At its peak, over 1,000 clinical cases were reported each week in Great Britain in 1993 and the last clinical case was seen by passive surveillance in 2009 (Fig. 1). Active surveillance for disease in fallen stock, in healthy slaughter animals (born after the 1996 feed ban) at the abattoir and in various cohort culls was introduced in 2001 in the UK (and in other member states of the European Union) and, in 2011 when some 500,000 animals were tested, the number of cases detected (all in fallen stock) had dwindled to 7. To date (June 2012), in the UK, only one animal has tested positive for BSE in 2012. Although the feed bans have had a dramatic effect on the epidemic curve, cases of BSE continued to be confirmed in cattle born after the re-inforced European bans of 2000 and feeding of contaminated protein to calves continues to be suspected as the reason for most of these ‘born after the real ban’ (BARB) cases (Ortiz-Pelaez et al. 2012). The biological and biochemical characteristics of BARBs appear similar to those seen in earlier cases in the epidemic, although two of the most recent BARB cases in Britain, including the 2012 case, have had the molecular properties of L-type atypical BSE (see below, Stack et al. in press).

In parallel with the BSE epidemic, natural cases of transmissible spongiform encephalopathies have been also reported for the first time in cattle-related species—greater kudu, eland, nyala and gemsbok, Arabian and scimitar-horned oryx (Cunningham et al. 2004) and in the cat family -puma, cheetahs- and domestic cats. Apart from some cases in the greater kudu, contaminated feed is suspected but difficult to prove because of the absence of detailed feeding records (Cunningham et al. 2004).

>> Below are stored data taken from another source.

(** * The G2D buffer map of LVGL's NXP draw unit

    A shallow embedding of [src/draw/nxp/g2d/lv_g2d_buf_map.c]: a hash table
    of fixed size [HASH_TABLE_SIZE] from a key pointer to a [struct g2d_buf]
    pointer, with one overflow list per bucket.

    The C code works on heap blocks through pointers, releases them with
    [lv_free] and reads fields that were never written.  The embedding keeps
    all of that visible:

    - a pointer is an address ([Z], [NULL] is 0);
    - the [lv_map_item_t] blocks and the [lv_list_t] blocks live in two
      finite maps from addresses to records; releasing a block deletes it
      from its map, and reading or writing through an address that is not
      in the map aborts the run (the C program has undefined behaviour
      there);
    - [lv_malloc] hands out fresh addresses from a counter and never
      reuses one;
    - the content of a block that [lv_malloc] returns is indeterminate: it
      is a parameter [uninit] of the development;
    - the calls that leave this file ([lv_free] on a key, [g2d_free],
      [G2D_ASSERT_MSG]) are recorded in a trace. *)

From Stdlib Require Import ZArith List Lia Ascii String HexString Bool.
From Stdlib Require Import Permutation.
From stdpp Require Import base gmap list strings.

Local Open Scope Z_scope.

(** ** Data *)

Abbreviation ptr := Z.
Definition NULL : ptr := 0.

Definition HASH_TABLE_SIZE : Z := 50.

(** [lv_map_item_t]: [void * key; struct g2d_buf * value]. *)
Record lv_map_item_t := MapItem { key : ptr; value : ptr }.

(** [lv_list_t]: [lv_map_item_t * item; struct lv_list * next]. *)
Record lv_list_t := ListNode { item : ptr; next : ptr }.

(** What the table asks of its collaborators. *)
Inductive event :=
| LvFreeKey (p : ptr)        (* lv_free(item->key) *)
| G2dFree (p : ptr)          (* g2d_free(item->value) *)
| AssertMsg (msg : string).  (* G2D_ASSERT_MSG(false, msg) *)

#[global] Instance event_eq_dec : EqDecision event.
Proof. solve_decision. Defined.

(** The program state: the fields of the [lv_buf_map_t] that the static
    [table] points to, the two heaps, the allocation counter and the trace.
    [items] and [overflow_list] are the two arrays; they are empty while no
    table exists (before [lv_create_buf_map], after [lv_free_buf_map]), so
    that any indexing then aborts. *)
Record state := State {
  tsize : Z;                            (* table->size *)
  count : Z;                            (* table->count *)
  items : list ptr;                     (* table->items *)
  overflow_list : list ptr;             (* table->overflow_list *)
  item_mem : gmap Z lv_map_item_t;      (* live lv_map_item_t blocks *)
  list_mem : gmap Z lv_list_t;          (* live lv_list_t blocks *)
  brk : positive;                       (* next address lv_malloc returns *)
  trace : list event
}.
Section console_only_tools.
Context `{ToolNodeAPI}.

Lemma console_only_handler tc response e : console_only (handler tc response e).
Proof.
  unfold handler. destruct (is_Exception e).
  - apply console_only_bind; [by apply console_only_emit|intros _].
    by apply console_only_pure.
  - by apply console_only_pure.
Qed.

Lemma console_only_attempt node state tc response :
  console_only (attempt node state tc response).
Proof.
  unfold attempt. destruct (ainvoke node state) as [msgs|e]; [|apply console_only_handler].
  apply console_only_bind; [by apply console_only_emit|intros _].
  destruct (index_first msgs) as [m|e]; [|apply console_only_handler].
  destruct (framed (content m)) as [text|e]; [|apply console_only_handler].
  apply console_only_bind; [by apply console_only_emit|intros _].
  by apply console_only_pure.
Qed.

Lemma console_only_tool_use_loop tools_by_name state tcs response :
  console_only (tool_use_loop tools_by_name state tcs response).
Proof.
  revert response. induction tcs as [|tc tcs IH]; intros response; simpl.
  - by apply console_only_pure.
  - apply console_only_bind; [by apply console_only_emit|intros _].
    apply console_only_bind; [by apply console_only_emit|intros _].
    apply console_only_bind; [by apply console_only_pure|intros node].
    apply console_only_bind; [apply console_only_attempt|intros r]. apply IH.
Qed.

Lemma console_only_tool_use self state : console_only (tool_use self state).
Proof.
  unfold tool_use.
  apply console_only_bind; [destruct (tools self); by apply console_only_pure|intros ts].
  apply console_only_bind; [by apply console_only_pure|intros m].
  apply console_only_bind; [by apply console_only_pure|intros tcs].
  apply console_only_bind; [apply console_only_tool_use_loop|intros r].
  by apply console_only_pure.
Qed.

End console_only_tools.

(** The world after [model_response]: the console has the one prompt and
    the panels more. *)
Lemma model_response_world self state w :
  ∃ evs, (model_response self state w).2 = logged evs w
         ∧ (length (prompts evs) ≤ 1)%nat.
Proof.
  destruct (model_with_tools self) as [m|] eqn:Hm.
  - destruct (model_response_run self state w m Hm) as (evs & Hp & ->).
    eexists. split.
    + destruct (anthropic w _ _); reflexivity.
    + simpl. rewrite Hp. simpl. lia.
  - unfold model_response, getcwd. st_run. rewrite Hm. simpl.
    exists []. rewrite logged_nil. split; [done | simpl; lia].
Qed.
Lemma fold_delete_NoDup ks q :
  NoDup (keys q) -> NoDup (keys (fold_left (fun q key => q_delete key q) ks q)).
Proof.
  revert q. induction ks as [|k ks IH]; simpl; intros q H; [assumption|].
  apply IH. apply filter_keys_NoDup. assumption.
Qed.

Lemma fold_delete_absent ks q :
  (forall k, In k ks -> ~ In k (keys q)) ->
  fold_left (fun q key => q_delete key q) ks q = q.
Proof.
  induction ks as [|k ks IH]; simpl; intros H; [reflexivity|].
  assert (Hq : q_delete k q = q).
  { unfold q_delete. apply filter_all. intros [k' v] Hin. simpl.
    apply negb_true_iff, String.eqb_neq. intros ->.
    apply (H k); [auto|]. apply in_keys. eauto. }
  rewrite Hq. apply IH. auto.
Qed.

(** C4. [formUrlQuery] and [removeKeysFromQuery] are idempotent: applying
    [formUrlQuery] with the same key and value to the query of its own
    result gives the same URL, for every query, key and value (a string or
    [null]); applying [removeKeysFromQuery] with the same keys to the query
    of its own result gives the same URL, for every query and list of keys. *)
Theorem url_query_idempotent :
  (forall window_location_pathname params key value,
      formUrlQuery window_location_pathname
        (query (formUrlQuery window_location_pathname params key value))
        key value
      = formUrlQuery window_location_pathname params key value) /\
  (forall window_location_pathname params keysToRemove,
      removeKeysFromQuery window_location_pathname
        (query (removeKeysFromQuery window_location_pathname params keysToRemove))
        keysToRemove
      = removeKeysFromQuery window_location_pathname params keysToRemove).
Proof.
  split.
  - intros path params key value.
    unfold formUrlQuery, qs_stringifyUrl. simpl. f_equal.
    apply q_set_stringify_again.
    + apply q_set_NoDup, qs_parse_NoDup.
    + apply q_set_in.
  - intros path params ks.
    unfold removeKeysFromQuery, qs_stringifyUrl. simpl. f_equal.
    set (q := fold_left (fun q key => q_delete key q) ks (qs_parse params)).
    assert (Hn : NoDup (keys q)) by (apply fold_delete_NoDup, qs_parse_NoDup).
    rewrite parse_stringify by assumption.
    rewrite fold_delete_absent; [apply stringify_reparse|].
    intros k Hk Hin. apply reparse_keys in Hin.
    apply in_keys in Hin. destruct Hin as (v & Hv).
    unfold norm in Hv. rewrite in_sort_keys, filter_In in Hv.
    destruct Hv as [Hv _].
    assert (Hkq : In k (keys q)) by (apply in_keys; eauto).
    apply fold_delete_keys in Hkq. tauto.
Qed.

(** The helpers on a query with a repeated key, a bare key and a page. *)
Example formUrlQuery_example :
  formUrlQuery "/events"
    [("b", Some "2"); ("a", None); ("a", Some "1"); ("page", Some "3")]
    "page" (Some "4")
  = {| pathname := "/events";
       query := [("a", Some "1"); ("b", Some "2"); ("page", Some "4")] |}.
Proof. reflexivity. Qed.

Example removeKeysFromQuery_example :
  removeKeysFromQuery "/events"
    [("b", Some "2"); ("a", None); ("a", Some "1"); ("page", Some "3")]
    ["a"; "page"]
  = {| pathname := "/events"; query := [("b", Some "2")] |}.
Proof. reflexivity. Qed.

(* ------------------------------------------------------------------------- *)
(** ** The pagination control *)

Section PaginationFacts.
Context {RT : Runtime}.
Variable window_location_pathname : string.
Variable searchParams : list Param.

Lemma formUrlQuery_sets params key value :
  q_lookup key
    (qs_parse (query (formUrlQuery window_location_pathname params key (Some value))))
  = Some (QString value).
Proof.
  unfold formUrlQuery, qs_stringifyUrl. simpl.
  set (q := q_set key (QString value) (qs_parse params)).
  assert (Hn : NoDup (keys q)) by (apply q_set_NoDup, qs_parse_NoDup).
  apply q_lookup_in; [apply qs_parse_NoDup|].
  rewrite parse_stringify by assumption.
  apply in_reparse_string, in_norm_string. apply q_set_in.
Qed.

(** C10. In the [Pagination] component, for every [page] (a number or a
    string) and every [totalPages], the Previous button is disabled exactly
    when [Number(page) <= 1] and the Next button exactly when
    [Number(page) >= totalPages], the comparisons being those of the
    floating-point numbers; a click with button type ['next'] navigates to
    the URL whose parameter [urlParamName || 'page'] is the text of
    [Number(page) + 1], a click with any other button type to the one where
    it is the text of [Number(page) - 1], the sum and the difference being
    those of the floating-point numbers; the buttons click with ['prev']
    and ['next']. *)
Theorem Pagination_buttons :
  forall props : PaginationProps,
    let n := match page props with
             | page_number x => x
             | page_string s => Number_of_string s
             end in
    let render := Pagination window_location_pathname searchParams props in
    let click_of := onClick window_location_pathname searchParams props in
    (disabled (fst render) = true <-> PrimFloat.leb n 1%float = true) /\
    (disabled (snd render) = true <-> PrimFloat.leb (totalPages props) n = true) /\
    q_lookup (param_name props) (qs_parse (query (click_of "next")))
    = Some (QString (Number_toString (PrimFloat.add n 1%float))) /\
    (forall btnType, btnType <> "next" ->
       q_lookup (param_name props) (qs_parse (query (click_of btnType)))
       = Some (QString (Number_toString (PrimFloat.sub n 1%float)))) /\
    param_name props
    = match urlParamName props with
      | Some s => if (s =? "")%string then "page" else s
      | None => "page"
      end /\
    click (fst render) = click_of "prev" /\
    click (snd render) = click_of "next".
Proof.
  intros props n render click_of. subst n render click_of.
  split; [reflexivity|]. split; [reflexivity|].
  split; [|split; [|split; [|split; reflexivity]]].
  - unfold onClick. simpl. apply formUrlQuery_sets.
  - intros btnType Hb. unfold onClick.
    apply String.eqb_neq in Hb. rewrite Hb. apply formUrlQuery_sets.
  - unfold param_name, truthy. destruct (urlParamName props) as [s|]; auto.
    destruct (s =? "")%string; reflexivity.
Qed.

End PaginationFacts.

(** C10, on the second of five pages: both buttons are enabled, Previous
    leads to page 1 and Next to page 3. *)
Lemma Pagination_buttons_witness :
  q_lookup "page"
    (qs_parse (query (@onClick sample_runtime "/events" sample_params sample_props "prev")))
  = Some (QString "1") /\
  query (@onClick sample_runtime "/events" sample_params sample_props "next")
  = [("page", Some "3"); ("query", Some "jazz")] /\
  disabled (fst (@Pagination sample_runtime "/events" sample_params sample_props)) = false /\
  disabled (snd (@Pagination sample_runtime "/events" sample_params sample_props)) = false.
Proof.
  destruct (@Pagination_buttons sample_runtime "/events" sample_params sample_props)
    as (_ & _ & _ & Hprev & _).
  split; [|repeat split; reflexivity].
  apply (Hprev "prev"). discriminate.
Defined.

(** A page that is not an integer: from ["1.5"], Previous leads to [0.5]
    and Next to [2.5], and Previous is not disabled. *)
Example Pagination_fraction :
  let props := {| page := page_string "1.5"; totalPages := 5%float;
                  urlParamName := None |} in
  query (@onClick sample_runtime "/events" [] props "prev") = [("page", Some "0.5")] /\
  query (@onClick sample_runtime "/events" [] props "next") = [("page", Some "2.5")] /\
  disabled (fst (@Pagination sample_runtime "/events" [] props)) = false.
Proof. repeat split; vm_compute; reflexivity. Qed.

(** A page beyond the integers that the numbers tell apart: at [2^53] the
    sum [Number(page) + 1] is [2^53] again, and Next leads to the same
    page. *)
Example Pagination_large :
  let props := {| page := page_number 9007199254740992%float;
                  totalPages := 18014398509481984%float;
                  urlParamName := None |} in
  query (@onClick sample_runtime "/events" [] props "next")
  = [("page", Some "9007199254740992")] /\
  disabled (snd (@Pagination sample_runtime "/events" [] props)) = false.
Proof. repeat split; vm_compute; reflexivity. Qed.

(** A page that is not a number: both buttons are enabled. *)
Example Pagination_NaN :
  let props := {| page := page_string "first"; totalPages := 5%float;
                  urlParamName := None |} in
  disabled (fst (@Pagination sample_runtime "/events" [] props)) = false /\
  disabled (snd (@Pagination sample_runtime "/events" [] props)) = false /\
  query (@onClick sample_runtime "/events" [] props "next") = [("page", Some "NaN")].
Proof. repeat split; vm_compute; reflexivity. Qed.

(* ------------------------------------------------------------------------- *)
(** ** What the actions leave alone *)

Lemma keeps_ret {A : Type} (a : A) : keeps_db (ret a).
Proof. intros w r w' E. inversion E. reflexivity. Qed.

Lemma keeps_throw {A : Type} (v : JsValue) : keeps_db (@throw A v).
Proof. intros w r w' E. inversion E. reflexivity. Qed.

Lemma keeps_console_write e : keeps_db (console_write e).
Proof. intros w r w' E. inversion E. reflexivity. Qed.

Lemma keeps_revalidatePath p : keeps_db (revalidatePath p).
Proof. intros w r w' E. inversion E. reflexivity. Qed.

Lemma keeps_external {A : Type} o (run : World -> JsValue + (A * Database)) :
  (forall w a d, run w = inr (a, d) -> d = db w) ->
  keeps_db (external o run).
Proof.
  intros Hrun w r w' E. apply external_outcome in E.
  destruct E as [(x & _ & ->) | (a & d & Hr & _ & ->)]; simpl; auto.
  eapply Hrun. eassumption.
Qed.

Lemma keeps_bind {A B : Type} (m : M A) (k : A -> M B) :
  keeps_db m -> (forall a, keeps_db (k a)) -> keeps_db (bind m k).
Proof.
  intros Hm Hk w r w' E. apply bind_inv in E.
  destruct E as [(v & E1 & _) | (a & w1 & E1 & E2)].
  - eauto.
  - rewrite (Hk _ _ _ _ E2). eauto.
Qed.
(** X9. The variant route passes the query value to the parser as it
    came (not decoded, not trimmed, whatever its scheme), and every
    failure gets the same answer: status 500 with the error "Failed to
    fetch episodes", whether the parser rejected (its message is not
    disclosed), resolved without a feed or without an item list, or no
    item has an enclosure with a URL. *)
Theorem variant_failures_are_uniform req (p : string -> ParseOutcome) raw after s :
  query_feedUrl req = JStr raw ->
  raw <> "" ->
  p raw = Settles after s ->
  (exists message, s = Reject message)
  \/ s = Resolve None
  \/ (exists feed, s = Resolve (Some feed)
        /\ Forall (fun it => has_enclosure_url it = false) (items_of feed)) ->
  variant_episodes_route req p
  = {| variant_response := Some (500, VariantError "Failed to fetch episodes");
       variant_fetched := [raw] |}.
Proof.
  intros Hraw Hne Hp Hs. unfold variant_episodes_route.
  rewrite Hraw. apply truthy_JStr in Hne. rewrite Hne. cbn [negb template].
  rewrite Hp. f_equal. f_equal.
  destruct Hs as [[m ->] | [-> | (feed & -> & Hall)]]; try reflexivity.
  unfold variant_render, items_of in *.
  destruct (feed_items feed) as [items|]; [|reflexivity].
  rewrite variant_episodes_of_filter, (filter_none _ _ Hall). reflexivity.
Qed.
(** After [Update], a limit order that [CanFill] accepts executes at its
    limit price, never better: the market fill for the same quantity is
    available and is at or below the limit for a Buy, at or above it for a
    Sell. *)
Theorem limit_order_no_price_improvement (snapshot : OrderBookSnapshot) (ob : OrderBook)
    (now : nat) (signal : TradeSignal)
    (Hbids : nonneg_levels (Bids snapshot)) (Hasks : nonneg_levels (Asks snapshot))
    (Hlimit : ~ sigPrice signal == 0) (Hq : 0 < sigQuantity signal)
    (Hfill : fst (CanFill (sigSide signal) (sigPrice signal) (sigQuantity signal)
                          (snd (Update snapshot ob))) = true) :
  fst (executeOrder now signal (snd (Update snapshot ob))) =
    Some {| exSymbol := sigSymbol signal; exSide := sigSide signal;
            exPrice := sigPrice signal; exQuantity := sigQuantity signal;
            exTimestamp := now |} /\
  exists m, fst (GetFillPrice (sigSide signal) (sigQuantity signal)
                              (snd (Update snapshot ob))) = (m, true) /\
    match sigSide signal with
    | SideBuy => m <= sigPrice signal
    | SideSell => sigPrice signal <= m
    end.
Proof.
  assert (Hne : Qeq_bool (sigPrice signal) 0 = false).
  { destruct (Qeq_bool (sigPrice signal) 0) eqn:E; [|reflexivity].
    apply Qeq_bool_iff in E. contradiction. }
  revert Hfill.
  unfold executeOrder, GetFillPrice, CanFill, Update, put, bind, get, ret; simpl.
  rewrite Hne. intro Hfill. rewrite Hfill. split; [reflexivity|].
  destruct (update_book_sides snapshot) as [Sb [Sa [Nb Na]]].
  specialize (Nb Hbids). specialize (Na Hasks).
  unfold get_fill_price. unfold can_fill in Hfill.
  destruct (sigSide signal).
  - destruct (sorted_split (fun ask => Qle_bool (Price ask) (sigPrice signal)) _ _ Sa)
      as [l1 [l2 [Hsplit [H1 H2]]]].
    { intros a b Hab Ha. apply Qle_bool_false in Ha.
      destruct (Qle_bool (Price b) (sigPrice signal)) eqn:E; [qbool E; lra | reflexivity]. }
    apply (can_fill_loop_depth _ _ _ Na 0 Hq) in Hfill.
    rewrite Hsplit, qty_where_split in Hfill by assumption.
    rewrite Hsplit in Na |- *. apply Forall_app in Na. destruct Na as [Na1 _].
    destruct (fill_on_prefix l1 l2 (sigQuantity signal) Na1 Hq ltac:(lra))
      as [rem [cost [Ef [Hz ->]]]].
    exists (cost / sigQuantity signal). split; [reflexivity|].
    pose proof (fill_loop_upper (sigPrice signal) l1 Na1
                  (Forall_impl _ (fun x (H : Qle_bool (Price x) (sigPrice signal) = true) =>
                                    proj1 (Qle_bool_iff _ _) H) H1)
                  (sigQuantity signal) 0) as Hu.
    rewrite Ef in Hu. simpl in Hu. rewrite Hz in Hu.
    apply Qle_shift_div_r; [exact Hq | lra].
  - destruct (sorted_split (fun bid => Qle_bool (sigPrice signal) (Price bid)) _ _ Sb)
      as [l1 [l2 [Hsplit [H1 H2]]]].
    { intros a b Hab Ha. apply Qle_bool_false in Ha.
      destruct (Qle_bool (sigPrice signal) (Price b)) eqn:E; [qbool E; lra | reflexivity]. }
    apply (can_fill_loop_depth _ _ _ Nb 0 Hq) in Hfill.
    rewrite Hsplit, qty_where_split in Hfill by assumption.
    rewrite Hsplit in Nb |- *. apply Forall_app in Nb. destruct Nb as [Nb1 _].
    destruct (fill_on_prefix l1 l2 (sigQuantity signal) Nb1 Hq ltac:(lra))
      as [rem [cost [Ef [Hz ->]]]].
    exists (cost / sigQuantity signal). split; [reflexivity|].
    pose proof (fill_loop_lower (sigPrice signal) l1 Nb1
                  (Forall_impl _ (fun x (H : Qle_bool (sigPrice signal) (Price x) = true) =>
                                    proj1 (Qle_bool_iff _ _) H) H1)
                  (sigQuantity signal) 0) as Hd.
    rewrite Ef in Hd. simpl in Hd. rewrite Hz in Hd.
    apply Qle_shift_div_l; [exact Hq | lra].
Qed.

4 Minimum Effective Dose of BSE Prions and Specified Risk Material Controls


Experimental oral dosing of cattle with BSE-affected cattle brain homogenates has confirmed that as little as 1 milligram of brain (with ~10–100 mouse ic ID50 units) can induce disease after extended incubation periods of 8–10 years (Arnold et al. 2007, 2009; Wells et al. 2007). Larger doses (up to 100 g) have been used to study oral pathogenesis of BSE in cattle in the UK (Wells et al. 2007) and Germany (Hoffmann et al. 2007). These studies have confirmed by PrP IHC and bioassay the limited, early distribution of prions to parts of the lower alimentary tract (distil ileum, jejunum) and spread via the autonomic nervous system from the gastrointestinal tract to the central nervous system via either the coeliac and mesenteric ganglion complex, splanchnic nerves and the lumbal/caudal thoracic spinal cord or via the vagal nerve. This experimental tissue distribution of infectivity has been used to refine the list of specified risk materials from various age-cohorts of cattle banned for human consumption and has underpinned several assessments of human and animal exposure risk that have defined UK and European policy for control and management of BSE over the years, such as a recent EFSA Opinion on the BSE risk of bovine intestines (EFSA 2010).


5 Atypical Forms of BSE


BSE surveillance testing of cattle for abnormal prion protein in Europe has allowed the identification of two further, distinct types of cattle TSE, termed H- and L-(or BASE) type BSE (Casalone et al. 2004; Biacabe et al. 2007; Jacobs et al. 2007; Polak et al. 2008). Similar cases were also detected outside Europe (Japan and USA) (Hagiwara et al. 2007; Clawson et al. 2008). About 60 atypical BSE cases have been described worldwide (from testing ~50 million healthy animals and fallen stock) although there is no statutory requirement to distinguish typical and atypical types of BSE in reporting and this figure is derived from research literature.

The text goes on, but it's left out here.